Updated: Jan 10, 2022
Iv'e been asked this question often lately, and it is totally a valid question! When beginning to learn about the birth world and the wide range of options and professionals, it is easy to confuse the roles of the two. Although both provide support during pregnancy, labor, birth, and postpartum, midwives and doulas take on very different roles.
- provides medical care throughout the prenatal period in a similar way a traditional OB would. They schedule clinical prenatal appointments throughout the pregnancy and take vitals, measure the baby's growth, administer and prescibe diagnosic testing, answer your questions, and much more! Often midwives have access to an ultrasound machine where they can check on the baby's growth and assess things like the gender, due date, size, position, and certain obvious genetic variations.
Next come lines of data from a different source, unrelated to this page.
(** ** A small installation to run the torch plugin on *)

Module Example.

Import TorchPlugin.

Definition torch_loader : loader :=
  {| get_filename := fun _ => Ret (Some "/site/torch/__init__.py") |}.

(** Only [torch] is installed; its [lib] directory holds two binaries, a
    header and a text file. *)
Definition env : environment :=
  {| find_loader := fun package =>
       if String.eqb package "torch" then Ret (Some torch_loader)
       else Ret None;
     listdir := fun d =>
       if String.eqb d "/site/torch/lib"
       then Ret ["c10.dll"; "readme.txt"; "torch.dll"; "thc.h"]
       else Raise OSError |}.

Definition start : state :=
  init {[ "/"; "/site"; "/site/torch"; "/site/torch/lib"; "/out" ]}
       {[ "/site/torch/__init__.py"; "/site/torch/lib/c10.dll";
          "/site/torch/lib/readme.txt"; "/site/torch/lib/torch.dll";
          "/site/torch/lib/thc.h" ]}.

Definition torch_module : module_ := {| getFullName := "torch" |}.
Definition other_module : module_ := {| getFullName := "torch.nn" |}.

End Example.

(** ** The notions the specification words its statements with *)

Module Spec.

(** The qualified full name of an encountered module as the specification
    describes it: the bare module name when there is no package, the module
    name when it already begins with the package followed by a dot, the
    package when the package ends with the module name, and package, dot
    and module name otherwise. *)
Definition qualified_name (module_name : string)
    (module_package : option string) : string :=
  match module_package with
  | None => module_name
  | Some pkg =>
      if String.eqb pkg "" then module_name
      else if PyStr.startswith module_name (pkg +:+ ".") then module_name
      else if PyStr.endswith pkg module_name then pkg
      else pkg +:+ "." +:+ module_name
  end.

(** A line terminator as [str.splitlines] knows them: CR LF, or a single
    line-boundary character. *)
Definition terminator (v : PyText.version) (t : PyText.text) : Prop :=
  t = [PyText.CR; PyText.LF]
  \/ exists c, t = [c] /\ PyText.is_linebreak v c = true.

(** The text [s] is made of the lines [ls]: each line is free of line
    boundaries and is followed by a terminator, which only a non-empty
    last line may lack; a CR that LF follows ends its line together with
    that LF. *)
Inductive lines_of (v : PyText.version)
  : PyText.text -> list PyText.text -> Prop :=
| lines_none : lines_of v [] []
| lines_last l : PyText.unbroken v l -> l <> [] -> lines_of v l [l]
| lines_more l t rest ls :
    PyText.unbroken v l ->
    terminator v t ->
    (t = [PyText.CR] -> forall rest', rest <> PyText.LF :: rest') ->
    lines_of v rest ls ->
    lines_of v (l ++ t ++ rest) (l :: ls).

(** [x] is one of the dot-separated components of the dotted name [s]:
    it occurs in [s] between the ends of [s] or dots. *)
Definition is_component (x s : string) : Prop :=
  exists pre post,
    s = pre +:+ x +:+ post
    /\ (pre = "" \/ exists pre', pre = pre' +:+ ".")
    /\ (post = "" \/ exists post', post = "." +:+ post').

(** [s] ends in one of the recognized file extensions. *)
Definition recognized_name (s : string) : Prop :=
  exists ext stem,
    In ext [".dll"; ".so"; ".dylib"; ".h"] /\ s = stem +:+ ext.

(** [back_end] is the tail of [bin_file] that begins at the first
    occurrence of [torch]. *)
Definition tail_from_torch (bin_file back_end : string) : Prop :=
  exists pre,
    bin_file = pre +:+ back_end
    /\ PyStr.startswith back_end "torch" = true
    /\ forall k, (k < String.length pre)%nat ->
         PyStr.startswith (PyStr.drop k bin_file) "torch" = false.

(** [a] is an intermediate directory of the directory [dir]: [dir] itself
    or one of the paths above it, as [os.path.dirname] leads to them one
    after the other. *)
Definition intermediate {os_path : OsPath} (a dir : string) : Prop :=
  a <> "" /\ exists n : nat, a = Nat.iter n dirname dir.

(** What one copied binary [f] amounts to, from store [s] to store [s']:
    the destination is the dist directory joined with the tail of the
    lower-cased source path from [torch] on; when the directory of the
    destination did not exist, [makedirs] ran first, so that every
    intermediate directory is in place when the copy is made; then comes
    the copy, and nothing else. *)
Definition copied {os_path : OsPath} {interp : Interpreter}
    (dist_dir : string) (f : string * string) (s s' : TorchPlugin.state)
  : Prop :=
  let bin_file := str_lower (fst f) in
  exists back_end s1,
    tail_from_torch bin_file back_end
    /\ let tar_file := join dist_dir back_end in
       let dir := dirname tar_file in
       (if TorchPlugin.path_exists s dir then s1 = s
        else TorchPlugin.makedirs dir s = (Ret tt, s1)
             /\ forall a, intermediate a dir -> a ∈ TorchPlugin.dirs s1)
       /\ TorchPlugin.shutil_copy bin_file tar_file s1 = (Ret tt, s')
       /\ TorchPlugin.log s'
          = TorchPlugin.log s
            ++ (if TorchPlugin.path_exists s dir then []
                else [MakeDirs dir])
            ++ [Copy bin_file tar_file].

(** A computation that leaves the one-shot flag as it found it, whatever
    its outcome. *)
Definition keeps_flag {A} (m : M TorchPlugin.state A) : Prop :=
  forall s,
    TorchPlugin.files_copied (snd (m s)) = TorchPlugin.files_copied s.

(** The trace entry of a call that returns the empty tuple and leaves the
    store [s] untouched. *)
Definition quiet (s : TorchPlugin.state) (call : string * module_)
  : result unit * TorchPlugin.state := (Ret tt, s).

Definition not_torch (call : string * module_) : Prop :=
  getFullName (snd call) <> "torch".

(** The six PIL modules that [torchvision.transforms.functional] imports. *)
Definition pil_modules : list string :=
  ["Image"; "ImageColor"; "ImageOps"; "ImageEnhance"; "ImageStat";
   "ImageFilter"].

End Spec.

(** ** pybench/Dict.py: the benchmarks that only store and read *)

(** Dictionary statements over any key type, for dictionaries with integer
    values. *)
Module PyDict.

Section WithKeys.

Context {K : Type} `{Countable K}.

(** [d[k] = v] *)
Definition setitem (k : K) (v : Z) : M (gmap K Z) unit :=
  modify (fun d => <[k:=v]> d).

(** [d[k]] as an expression statement: [KeyError] when [k] is absent. *)
Definition getitem (k : K) : M (gmap K Z) Z := fun d =>
  match d !! k with
  | Some v => (Ret v, d)
  | None => (Raise KeyError, d)
  end.

End WithKeys.

End PyDict.

Module DictWithStringKeys.

Import PyDict.

Definition rounds : N := 200000.

(** The six entries that every group of assignments stores. *)
Definition filled : gmap string Z :=
  list_to_map [("abc", 1); ("def", 2); ("ghi", 3);
               ("jkl", 4); ("mno", 5); ("pqr", 6)].

Definition assignments : M (gmap string Z) unit :=
  setitem "abc" 1;; setitem "def" 2;; setitem "ghi" 3;;
  setitem "jkl" 4;; setitem "mno" 5;; setitem "pqr" 6.

Definition lookups : M (gmap string Z) unit :=
  getitem "abc";; getitem "def";; getitem "ghi";;
  getitem "jkl";; getitem "mno";; getitem "pqr";; mret tt.

Definition group : M (gmap string Z) unit := assignments;; lookups.

(** The body of the [for] loop: the group, five times over. *)
Definition body : M (gmap string Z) unit :=
  group;; group;; group;; group;; group.

(** The loop of [test], started on the dictionary [d]. *)
Definition loop (n : N) (d : gmap string Z)
  : result unit * gmap string Z := for_range n body d.

(** [test]: [d = {}] and then [self.rounds] rounds. *)
Definition test : result unit * gmap string Z := loop rounds ∅.

End DictWithStringKeys.

Module DictWithIntegerKeys.

Import PyDict.

Definition rounds : N := 200000.

(** The six entries that every group of assignments stores. *)
Definition filled : gmap Z Z :=
  list_to_map [(1, 1); (2, 2); (3, 3); (4, 4); (5, 5); (6, 6)].

Definition assignments : M (gmap Z Z) unit :=
  setitem 1 1;; setitem 2 2;; setitem 3 3;;
  setitem 4 4;; setitem 5 5;; setitem 6 6.

Definition lookups : M (gmap Z Z) unit :=
  getitem 1;; getitem 2;; getitem 3;;
  getitem 4;; getitem 5;; getitem 6;; mret tt.

Definition group : M (gmap Z Z) unit := assignments;; lookups.

Definition body : M (gmap Z Z) unit :=
  group;; group;; group;; group;; group.

Definition loop (n : N) (d : gmap Z Z) : result unit * gmap Z Z :=
  for_range n body d.

Definition test : result unit * gmap Z Z := loop rounds ∅.

End DictWithIntegerKeys.

(** ** The gevent patch as a function of the source text *)

Module Patch.

(** The line that [GeventPlugin.onModuleSourceCode] appends. *)
Definition line : PyText.text :=
  PyText.of_string "config.track_greenlet_tree = False".

(** The text that the hook returns for the module [gevent._config]. *)
Definition patched (v : PyText.version) (source : PyText.text)
  : PyText.text :=
  fst (GeventPlugin.onModuleSourceCode v "gevent._config" source).

End Patch.

(** ** Reading the effects of the torch plugin *)

Module Trace.

Import TorchPlugin.

(** The copies among some events, in order. *)
Definition copies (evs : list event) : list event :=
  List.filter (fun e => match e with Copy _ _ => true | _ => false end) evs.

(** The directories that [makedirs] was called for, in order. *)
Definition made_dirs (evs : list event) : list string :=
  flat_map (fun e => match e with MakeDirs p => [p] | _ => [] end) evs.

(** The copy that one round of the loop asks for. *)
Definition copy_of {os_path : OsPath} {interp : Interpreter}
    (dist_dir : string) (f : string * string) : event :=
  let bin_file := str_lower (fst f) in
  Copy bin_file
    (join dist_dir
       (PyStr.slice_from (PyStr.find bin_file "torch") bin_file)).

(** A computation that removes no directory and no file and only adds to
    the log, whatever its outcome. *)
Definition grows {A} (m : M state A) : Prop :=
  forall s,
    dirs s ⊆ dirs (snd (m s))
    /\ files s ⊆ files (snd (m s))
    /\ log s `prefix_of` log (snd (m s)).

(** The store with the one-shot flag set. *)
Definition flagged (s : state) : state := snd (set_files_copied true s).

End Trace.

(** ** Installations where the torch plugin runs into trouble *)

Module Mishap.

Import TorchPlugin.

(** No [torch] to be found. *)
Definition no_torch : environment :=
  {| find_loader := fun _ => Ret None;
     listdir := fun _ => Raise OSError |}.

(** The binary is there under a name with capitals, as a file system that
    tells cases apart keeps it. *)
Definition capitals : state :=
  init {[ "/"; "/Site"; "/Site/torch"; "/Site/torch/lib"; "/out" ]}
       {[ "/Site/torch/lib/C10.dll" ]}.

(** A [lib] directory outside any path that mentions torch. *)
Definition elsewhere : state :=
  init {[ "/"; "/opt"; "/opt/lib"; "/out" ]} {[ "/opt/lib/c10.dll" ]}.

(** The package sits in a directory whose path does not mention torch;
    of its two binaries one has [torch] in its name, and the other is
    listed under a name with a capital. *)
Definition mixed_env : environment :=
  {| find_loader := fun _ =>
       Ret (Some {| get_filename := fun _ => Ret (Some "/opt/__init__.py") |});
     listdir := fun d =>
       if String.eqb d "/opt/lib" then Ret ["libtorch.so"; "C10.so"]
       else Raise OSError |}.

Definition mixed : state :=
  init {[ "/"; "/opt"; "/opt/lib"; "/out" ]}
       {[ "/opt/__init__.py"; "/opt/lib/libtorch.so"; "/opt/lib/C10.so" ]}.

End Mishap.

(** * Properties *)

(** ** The primitives on sample inputs, as Python evaluates them *)

Example split_samples :
  PyStr.split "." "torch.nn.functional" = ["torch"; "nn"; "functional"]
  /\ PyStr.split "." "a..b." = ["a"; ""; "b"; ""]
  /\ PyStr.split "." "" = [""].
Proof. by repeat split. Qed.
- provides medical care during the labor and birth of the baby. A midwife will deliver (or catch) your baby unless someone else in the family wants to, such as the mother, father, or partner.
-provides postpartum care both initially after birth and through periodic checkups. Midwives also provide essential medical care on the newborn including weighing, vitals, etc. (If you are giving birth in a hospital, often a baby nurse will be present to take on these roles while the midwife directly assists you).
- is a professional trained in childbirth who provides many forms of non-medical support throughout pregancy, labor, birth, and postpartum.
- attends the birth and provides continuous support throughout the duration of the labor
- provides complete and nonjudgemental support emotionally, physically, and informationally. This could include affirmations or praise, a calm presence, or simply being there for any of the birthing person's needs. Physical support could mean anything from massage, counter pressure, soothing touch, providing aromatherapy options, controlling the room population, helping suggest and assist in positioning changes, and so much more. Informational support is equally important, as the doula knows extensively about the risks and benfits of certain interventions and can help you make an informed decision both before the labor and during the birth. A doula can also provide information on things like how to speed up the labor, slow down a labor, rotate a baby's postion, and so much more.
Essentially, the main difference between a midwife and a doula is that midwives provide medical care, and doulas fill in the gaps with non-medical support. Both professionals provide wholistic care and promote overall wellness for everyone involved in the birth, including the family.
Consider midwifery care and doula support in your next birth!